Storia della filosofia, letteratura e recensioni librarie
Costantino nasce intorno al 280 da Costanzo Cloro che era un generale di Diocleziano e da Elena, regge l'Impero d'Occidente dal 311 al 325 e tutto l'Impero intero dal 325 al 337 anno della sua morte. Colui che è stato definito il primo imperatore cristiano in realtà non arrivò mai a convertirsi alla fede cristiana con convinzione, forse vi è arrivato negli ultimi anni della sua vita, ma sono solo ipotesi che non possiamo provare. Sono molti però che ritengono che Costantino fosse un machiavellico, uno pronto a servirsi di una religione a cui non credeva e che gli si presentava come un utile strumento di governo, non vuol dire però che fosse un sincretista, lo fu piuttosto per quanto riguarda la sua disposizione interna. Sotto questo punto di vista Costantino fu una persona sempre alla ricerca, sempre in evoluzione e che passò da un senso religioso vago dei suoi primi anni di vita e in cui vi fu un'influenza di elementi superstiziosi, alla svolta decisiva del 312. Tuttavia è difficile capire se questa svolta fu davvero profonda, è però innegabile che in seguito a questo passaggio Costantino incominciò ad avvicinarsi al Cristianesimo.

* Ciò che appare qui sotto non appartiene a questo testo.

(** * Theatre seat booking: schema, triggers, policies and provisioning

    A shallow embedding of the database side of the theatre application
    (tables, uniqueness and foreign-key constraints, the three seat/booking
    triggers, the row-level-security predicates and
    [generate_seats_for_layout], all from the SQL migration) and of the
    account-provisioning edge function ([supabase/functions/login/index.ts]).

    Tables are lists of rows.  A statement either commits a new database or
    raises an error, in which case the transaction is rolled back and the
    database is the one before the statement. *)

From Stdlib Require Import List ZArith Lia Bool Arith String Ascii Permutation.
From Stdlib Require DecimalString DecimalZ.
Import ListNotations.

(** ** Identifiers, rows and tables *)

(** [UUID] values.  [gen_random_uuid()] is modelled by a supply kept in the
    database ([next_uuid]): it hands out a value never handed out before. *)
Definition UUID := nat.

(** [CREATE TYPE public.app_role AS ENUM ('admin', 'user')]. *)
Inductive app_role : Type := admin | user.

Definition app_role_eqb (a b : app_role) : bool :=
  match a, b with
  | admin, admin | user, user => true
  | _, _ => false
  end.

(** The rows of [auth.users] that the application reads: the identity, its
    e-mail and its password. *)
Module AuthUser.
Record t : Type := mk { id : UUID; email : string; password : string }.
End AuthUser.

Module AllowedUser.
Record t : Type := mk { id : UUID; email : string; uti : string }.
End AllowedUser.

Module SeatLayout.
Record t : Type := mk { id : UUID; total_rows : Z; total_columns : Z }.
End SeatLayout.

Module Seat.
Record t : Type :=
  mk { id : UUID; seat_layout_id : UUID; row_num : Z; col_num : Z;
       is_booked : bool }.
Definition set_is_booked (b : bool) (s : t) : t :=
  mk (id s) (seat_layout_id s) (row_num s) (col_num s) b.
End Seat.

Module UserRole.
Record t : Type := mk { id : UUID; user_id : UUID; role : app_role }.
End UserRole.

Module Booking.
Record t : Type := mk { id : UUID; user_id : UUID; seat_id : UUID }.
End Booking.
(** [s.split(sep)] for a one-character separator: never returns the
    empty list, [''.split(sep) == ['']]. *)
Fixpoint split (sep : ascii) (s : string) : list string :=
  match s with
  | EmptyString => [EmptyString]
  | String c s' =>
      if Ascii.eqb c sep then EmptyString :: split sep s'
      else match split sep s' with
           | h :: t => String c h :: t
           | [] => [String c EmptyString]
           end
  end.

(** [sep.join(l)] *)
Definition join (sep : string) (l : list string) : string := String.concat sep l.

(** [w in s] on strings: [w] occurs in [s] as a contiguous substring. *)
Fixpoint contains (w s : string) : bool :=
  String.prefix w s ||
  match s with
  | EmptyString => false
  | String _ s' => contains w s'
  end.

(** [s[:n]] *)
Definition take (n : nat) (s : string) : string := String.substring 0 n s.

(** [x in l] on a list of strings. *)
Definition mem (x : string) (l : list string) : bool :=
  existsb (String.eqb x) l.

(** [any(w in s for w in words)] *)
Definition any_in (words : list string) (s : string) : bool :=
  existsb (fun w => contains w s) words.

(** [d.get(k, default)] on an insertion-ordered dictionary. *)
Fixpoint get {V : Type} (d : list (string * V)) (k : string) (default : V) : V :=
  match d with
  | [] => default
  | (k', v) :: d' => if String.eqb k' k then v else get d' k default
  end.

Definition nl : ascii := ascii_of_nat 10.
Definition NL : string := String nl EmptyString.

End Py.

(** ** A backtracking matcher for the regular expressions of the code

    The patterns in [cv_parser.py] use literals, alternation, one capture
    group, character classes and greedy repetition of a class.  The
    matcher is the usual backtracking one in continuation-passing style:
    alternatives are tried left to right, a repetition takes as many
    characters as it can and gives them back one at a time. *)

Module Re.

Inductive regex : Type :=
| Chr (c : ascii)
| Cls (p : ascii -> bool)
| Star (p : ascii -> bool)
| Plus (p : ascii -> bool)
| Lit (w : string)
| Alt (r1 r2 : regex)
| Cat (r1 r2 : regex)
| Group (r : regex).

Section Matcher.
Context {T : Type}.

(** Greedy [p*] followed by the continuation [k]. *)
Fixpoint star (p : ascii -> bool) (s : string) (k : string -> option T) : option T :=
  match s with
  | String c s' =>
      if p c then
        match star p s' k with
        | Some x => Some x
        | None => k s
        end
      else k s
  | EmptyString => k s
  end.

(** The literal [w] followed by [k]. *)
Fixpoint lit (w : string) (s : string) (k : string -> option T) : option T :=
  match w, s with
  | EmptyString, _ => k s
  | String a w', String c s' => if Ascii.eqb a c then lit w' s' k else None
  | String _ _, EmptyString => None
  end.

(** [run r s g k]: match [r] at the start of [s]; [g] is the text of
    group 1 so far; [k] receives the rest of the subject. *)
Fixpoint run (r : regex) (s : string) (g : option string)
         (k : string -> option string -> option T) : option T :=
  match r with
  | Chr a =>
      match s with
      | String c s' => if Ascii.eqb a c then k s' g else None
      | EmptyString => None
      end
  | Cls p =>
      match s with
      | String c s' => if p c then k s' g else None
      | EmptyString => None
      end
  | Star p => star p s (fun s' => k s' g)
  | Plus p =>
      match s with
      | String c s' => if p c then star p s' (fun s'' => k s'' g) else None
      | EmptyString => None
      end
  | Lit w => lit w s (fun s' => k s' g)
  | Alt r1 r2 =>
      match run r1 s g k with
      | Some x => Some x
      | None => run r2 s g k
      end
  | Cat r1 r2 => run r1 s g (fun s' g' => run r2 s' g' k)
  | Group r1 =>
      run r1 s g
        (fun s' _ => k s' (Some (Py.take (String.length s - String.length s') s)))
  end.
End Matcher.

(** [re.search(r, s)]: the leftmost match; [Some g] carries group 1. *)
Fixpoint search (r : regex) (s : string) : option (option string) :=
  match run r s None (fun _ g => Some g) with
  | Some g => Some g
  | None =>
      match s with
      | EmptyString => None
      | String _ s' => search r s'
      end
  end.

(** Truth value of a match object. *)
Definition matches (r : regex) (s : string) : bool :=
  match search r s with Some _ => true | None => false end.

(** [(w1|w2|...)] *)
Fixpoint words (ws : list string) : regex :=
  match ws with
  | [] => Cls (fun _ => false)
  | [w] => Lit w
  | w :: ws' => Alt (Lit w) (words ws')
  end.

End Re.

(** ** The mutable object and its monad *)

Inductive exn : Type :=
| ValueError (msg : string)
| Exception (msg : string)
| LibraryError (msg : string).

(** [str(e)] *)
Definition exn_str (e : exn) : string :=
  match e with ValueError m | Exception m | LibraryError m => m end.

Inductive Result (A : Type) : Type :=
| Ok (a : A)
| Raise (e : exn).
Arguments Ok {A} a.
Arguments Raise {A} e.

(** The attributes [__init__] creates and [load_cv] assigns. *)
Record CVParser : Type := mkCVParser {
  cv_content : string;
  cv_sections : list (string * string);
  cv_entities : list (string * list string);
  is_loaded : bool
}.

(** [CVParser.__init__] *)
Definition init : CVParser :=
  {| cv_content := ""; cv_sections := []; cv_entities := []; is_loaded := false |}.

(** A method body: it reads and writes [self] and returns or raises. *)
Definition M (A : Type) : Type := CVParser -> Result A * CVParser.

Definition ret {A} (a : A) : M A := fun self => (Ok a, self).

Definition bind {A B} (m : M A) (f : A -> M B) : M B :=
  fun self =>
    match m self with
    | (Ok a, self') => f a self'
    | (Raise e, self') => (Raise e, self')
    end.

Definition raise {A} (e : exn) : M A := fun self => (Raise e, self).

(** [try: m except Exception as e: h e] *)
Definition try_except {A} (m : M A) (h : exn -> M A) : M A :=
  fun self =>
    match m self with
    | (Ok a, self') => (Ok a, self')
    | (Raise e, self') => h e self'
    end.
(** * A shallow embedding of custom_components/timezonetod/entity.py

    Instants and offsets ([datetime] in UTC, [timedelta]) are whole seconds
    since the epoch, as [Z].  A calendar [date] is a day number [Z] (day 0 is
    1970-01-01), so [date + timedelta(days=1)] is [d + 1] and
    [datetime.combine(d, t)] is [d * 86400 + seconds_of(t)].

    The library functions the module calls, [ZoneInfo(name)] and
    [datetime.fromisoformat(s)], are parameters of the development: a
    [ZoneInfo] lookup that raises [ZoneInfoNotFoundError]/[ValueError] is
    [None], a [fromisoformat] that raises [ValueError] is [None]. *)

From Stdlib Require Import ZArith Lia Bool List Ascii String.
From stdpp Require Import base gmap strings.

Import ListNotations.
Local Open Scope string_scope.
Local Open Scope Z_scope.

(** ** Time zones *)

(** A [tzinfo]: its [str()] and its UTC offsets.  [off_of_utc u] is the
    offset in force at the UTC instant [u] ([astimezone(tz)]); [off_of_local l]
    is the offset [replace(tzinfo=tz)] attaches to the wall-clock reading [l]
    (fold = 0). *)
Record tzinfo := mk_tz {
  tz_name : string;
  off_of_utc : Z -> Z;
  off_of_local : Z -> Z
}.

Definition DAY : Z := 86400.

(** [now_utc.astimezone(tz).date()] *)
Definition local_date (tz : tzinfo) (now_utc : Z) : Z :=
  (now_utc + off_of_utc tz now_utc) / DAY.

Si tratta di una fede che vediamo tradotta in pratica in maniera molto imperfetta perché Costantino personalmente si è macchiato di varie violenze soprattutto nell'ultimo decennio della sua vita: fece assassinare, infatti, suo figlio Crispo, sua moglie Fausta, suo suocero e tre cognati.
Tuttavia nessun motivo di basso livello poteva in punto di morte indurre Costantino a farsi battezzare, quindi quell'atto ritardato sino a quel momento, secondo una mentalità diffusa nel IV sec. si capisce solo se avesse avuto una fede o quanto meno una preoccupazione religioso.